Ed è proprio quello che fa Giorgio Montefoschi in Un’indicibile tenerezza: tenerezza è una parola bellissima, piuttosto desueta nell’attuale lessico che preferisce termini più aggressivi. Lo scrittore Navarra, al suo ventesimo romanzo, si è stancato, ritiene la sua ultima fatica poco riuscita, malgrado il parere diverso del suo storico editore e amico, Mario Gotti, che aveva mandato da lui Paola Frontali proprio per convincerlo a recedere dalla sua decisione. Quello che succede imprevedibilmente invece, è che Pietro, che ha una vita noiosamente regolare, la compagna architetto Sabina Vaccaro, che vive in Prati con sua figlia Annalisa, Mina, fedele domestica filippina che lo accudisce, il saltuario impegno al circolo del tennis, a Belle Arti, vicino casa, improvvisamente è attratto dalla giovane Paola, dalla sua energia vitale, sportiva, piena di interessi, bella. Così inizia questo itinerario triangolare, tra casa ai Parioli, casa di Sabina in via dei Gracchi, casa di Paola in via dei Giubbonari. Eccoci allora intenti a seguire le vie del cuore di Pietro Navarra, in luoghi familiari, talvolta un po’ distanti dai soliti, a seguirne le intermittenze di sentimenti che mutano a seconda del tempo, del mutare delle stagioni, dell’arrivo dei malesseri, dall’accorciarsi delle giornate, dell’impalpabile metamorfosi della natura. Pietro Navarra deve confrontarsi con un amore improbabile, poco corrisposto, mentre la realtà intorno a lui si fa complessa, come la vita che scorre: Sabina è inquieta, delusa; Annalisa, giocatrice di pallavolo, ha un infortunio grave, l’amico Mario Gotti viene più spesso a Roma perché ha un grave problema di salute, lui stesso accusa un malessere che lo spaventa.

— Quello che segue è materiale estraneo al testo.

Lemma open_node_spec f s p m v x flags : vfs_ok f s p m -> s.(vnodes) !! v = Some x -> x.(ref_count) + 1 < 2 ^ 32 ->
  opens_only x.(vn_ops) v flags ->
  (exists s' q r, open_node v flags p s = Ret (s', q, r) /\ opened f s p m v x flags s' q r) \/ open_node v flags p s = Panic.
Proof.
  intros Ho Hx Href Hop. unfold open_node.
  destruct (new_fd_cases f s p m Ho) as (i & m1 & q & r & Hff & -> & Hq & Hpid & Ho1 & Hi & Hr). rewrite bind_Ret. cbn beta iota zeta.
  set (s1 := set_vpm s m1) in *. assert (Hi0 : 0 <= i) by apply Hi.
  destruct Hr as [[-> Hu]| ->].
  2: { left. rewrite (proj2 (Z.ltb_lt _ 0)) by done. eexists _, _, _. split; [reflexivity|]. split; [done|]. right. split; [done|]. done. }
  rewrite (proj2 (Z.ltb_ge _ 0)) by lia. pose proof (fresh_key f s p m i Ho Hff Hi) as Hnew. rewrite <- Hpid in Hnew.
  pose proof (vo_pid _ _ _ _ Ho1) as Hqp.
  destruct (new_sysfd_spec f s1 m i (pid q) (vo_table _ _ _ _ Ho1) Hi Hqp Hnew) as (s2 & a & -> & Hst & Hc). rewrite bind_Ret. cbn beta iota.
  assert (Hx1 : s1.(vnodes) !! v = Some x) by exact Hx.
  destruct Hc as [(-> & Ht2 & Hs2)|(Ha & Hfresh & Ht2 & Hs2 & Hla)].
  { left. rewrite Z.eqb_refl. eexists _, _, _. split; [reflexivity|]. split; [unfold proc_free_fd; by destruct (_ >=? _)|]. right. split; [done|].
    split; [|split; [by rewrite (step_vnodes _ _ _ Hst)|done]]. apply ok_free_fd; [by apply (ok_step f s1)|done|done]. }
  rewrite (proj2 (Z.eqb_neq a 0)) by done. rewrite (step_vnodes _ _ _ Hst), Hx1. cbn [deref]. rewrite bind_Ret.
  destruct (Hop s2) as (st & ->). rewrite bind_Ret. cbn beta iota.
  assert (Hno : s.(sysfds) !! a = None).
  { destruct (s.(sysfds) !! a) as [d|] eqn:E; [|done]. destruct (ft_all _ _ _ (vo_table _ _ _ _ Ho1) a) as (k & Hk); [by exists d|].
    destruct (ft_file _ _ _ (vo_table _ _ _ _ Ho1) k a Hk) as (_ & _ & _ & _ & _ & Hl & _). congruence. }
  destruct (st <? 0) eqn:Est; reflect_bools.
  - destruct (free_sysfd_spec f s2 _ i (pid q) a Ht2 Hi Hqp (lookup_insert_eq _ _ _)) as [(s3 & -> & Hst3 & Ht3 & Hs3)| ->]; [left|by right].
    rewrite bind_Ret. eexists _, _, _. split; [reflexivity|]. split; [unfold proc_free_fd; by destruct (_ >=? _)|]. right. split; [done|].
    rewrite delete_insert_id in Ht3 by done. 
    assert (Hs30 : s3.(sysfds) = s.(sysfds)) by (rewrite Hs3, Hs2; by apply delete_insert_id).
    assert (Hv3 : s3.(vnodes) = s.(vnodes)) by (rewrite (step_vnodes _ _ _ Hst3), (step_vnodes _ _ _ Hst); done).
    split; [|done]. apply ok_free_fd; [|done|done].
    pose proof (vo_fds _ _ _ _ Ho1) as Hf. assert (H0 : q.(fds) <> 0) by (apply (live_not_null _ _ (fw_alloc _ _ Hf)); rewrite (fw_block _ _ Hf); done).
    destruct (fds_step _ _ _ q Hst (rep_wf _ _ _ _ (ft_rep _ _ _ Ht2)) H0 Hf (vo_block _ _ _ _ Ho1)) as [Hf2 Hb2].
    assert (Hqa : q.(fds) <> a) by (intros E; rewrite <- E in Hfresh; unfold vheap in Hfresh; rewrite (fw_block _ _ Hf) in Hfresh; done).
    destruct (fds_step _ _ _ q Hst3 (rep_wf _ _ _ _ (ft_rep _ _ _ Ht3)) Hqa Hf2 Hb2) as [Hf3 Hb3].
    apply (ok_again f s1 s3 q); try done; apply Ho1.
  - left. rewrite Hs2, lookup_insert_eq. cbn [deref fd_fd fd_pid fd_off]. rewrite bind_Ret. unfold vnode_increase_refcount.
    cbn [vnodes set_sysfds]. rewrite (step_vnodes _ _ _ Hst), Hx1. cbn [deref]. rewrite !bind_Ret.
    pose proof (vo_refs _ _ _ _ Ho v x Hx) as Hrc. pose proof (refs_nonneg m s.(sysfds) v).
    rewrite u32_small by (unfold is_u32; lia). rewrite <- Hs2. eexists _, _, _. split; [reflexivity|]. split; [done|]. left. split; [done|]. split; [done|].
    eexists. split; [by apply (ok_opened f s1 s2 q m i v x a flags)|]. rewrite <- Hpid. split; [|split].
    + unfold file_of. rewrite lookup_insert_eq. cbn. by rewrite lookup_insert_eq.
    + apply (others_insert f s m _ _ i (pid q) a (mkFD i (pid q) flags 0 v)); try done; [apply Ho| |].
      * cbn. rewrite Hs2. by rewrite insert_insert_eq.
      * intros k b Hb ->. destruct (ft_file _ _ _ (vo_table _ _ _ _ Ho1) k a Hb) as (d & _ & _ & _ & _ & Hl & _). congruence.
    + cbn. by rewrite (step_vnodes _ _ _ Hst).
Qed.

(** The state with a file closed and its node counted down agrees again. *)
Lemma ok_closed f s s2 p m fd a d x : vfs_ok f s p m -> is_fd fd -> m !! key fd p.(pid) = Some a ->
  s.(sysfds) !! a = Some d -> s.(vnodes) !! d.(fd_vnode) = Some x ->
  let s1 := put_vnode s d.(fd_vnode) (set_ref x (x.(ref_count) - 1)) in
  fdt_step s1 s2 a -> fdt_ok f s2 (delete (key fd p.(pid)) m) -> s2.(sysfds) = delete a s.(sysfds) ->
  vfs_ok f s2 (proc_free_fd fd p) (delete (key fd p.(pid)) m).
Proof.
  intros Ho Hfd Ha Hd Hx s1 Hst Ht2 Hs2. apply ok_free_fd; [|done|by rewrite lookup_delete_eq].
  assert (Hne : p.(fds) <> a) by (intros E; by apply (vo_apart _ _ _ _ Ho _ a Ha)).
  destruct (fds_step s1 s2 a p Hst (rep_wf _ _ _ _ (ft_rep _ _ _ Ht2)) Hne (vo_fds _ _ _ _ Ho) (vo_block _ _ _ _ Ho)) as [Hf2 Hb2].
  pose proof (step_vnodes _ _ _ Hst) as Hv. cbn in Hv.
  assert (Hu : forall k', m !! k' = Some a -> k' = key fd p.(pid)) by (intros k' Hk'; by apply (file_key f s m _ _ a (vo_table _ _ _ _ Ho))).
  split; try done; [apply Ho|..].
  - intros k b [_ Hb]%lookup_delete_Some. by apply (vo_apart _ _ _ _ Ho k).
  - intros fd' b Hfd' [_ Hb]%lookup_delete_Some. by apply (vo_used _ _ _ _ Ho fd' b).
  - rewrite Hv, Hs2. intros k b e [_ Hb]%lookup_delete_Some [_ He]%lookup_delete_Some. apply lookup_insert_is_Some'. right.
    by apply (vo_node _ _ _ _ Ho k b).
  - rewrite Hv, Hs2. intros w y Hw. rewrite (refs_delete m s.(sysfds) _ a d) by done.
    apply lookup_insert_Some in Hw as [[<- <-]|[Hn Hw]].
    + rewrite Z.eqb_refl. cbn [ref_count set_ref]. by rewrite (vo_refs _ _ _ _ Ho _ x Hx).
    + rewrite (proj2 (Z.eqb_neq _ _) Hn), Z.sub_0_r. by apply (vo_refs _ _ _ _ Ho w y).
Qed.

(** The last descriptor of a node that was removed meanwhile. *)
Definition last_of_removed (x : VirtualNode) : bool := (x.(ref_count) =? 1) && has x.(vn_flags) VNODE_PENDING_RM.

Così, un po’ a cena da Nino a via Borgognona, dal Bolognese a Piazza del Popolo, per un aperitivo da Rosati o al Cigno di viale Parioli, passeggiando al Pincio o al Giardino del Lago, passano i mesi, e la situazione sentimentale del protagonista scrittore muta, perché bisogna trovare il coraggio di ripartire. E da dove, se non dalla scrittura, da un nuovo inizio, l’unica vera medicina contro la depressione e l’angoscia di morte?
Giorgio Montefoschi mi appare sempre più come lo scrittore capace di raccontare una generazione di borghesi colti, che hanno amato la letteratura che rispecchia identità un po’ fuori moda, con una prosa formalmente raffinata e particolarmente efficace. Padrone dell’arte del dialogo, Montefoschi ci mette dentro situazioni emotive che tutti abbiamo vissuto, senza farci troppo caso, cogliendone il dolore e la sofferenza, che solo lo scrittore riesce ad analizzare, decifrare, esprimere letterariamente in modo profondo e convincente. La Roma attuale, i taxi introvabili, il centro storico affollato, le chiese dove talvolta, come nel caso del Gesù, si trovano padri gesuiti grandi predicatori, le cliniche private, i circoli sportivi, gli alberghi, qualche soggiorno al mare, Fregene, Sabaudia, ci raccontano una vita agiata ma piena di soffusa malinconia, di incompletezza, di vuoto, di mancanza di qualcosa che si chiama amore, felicità, appagamento, che può arrivare solo, dice Montefoschi nell’intervista citata, continuando a scrivere, come del resto gli aveva suggerito il grande critico Pietro Citati.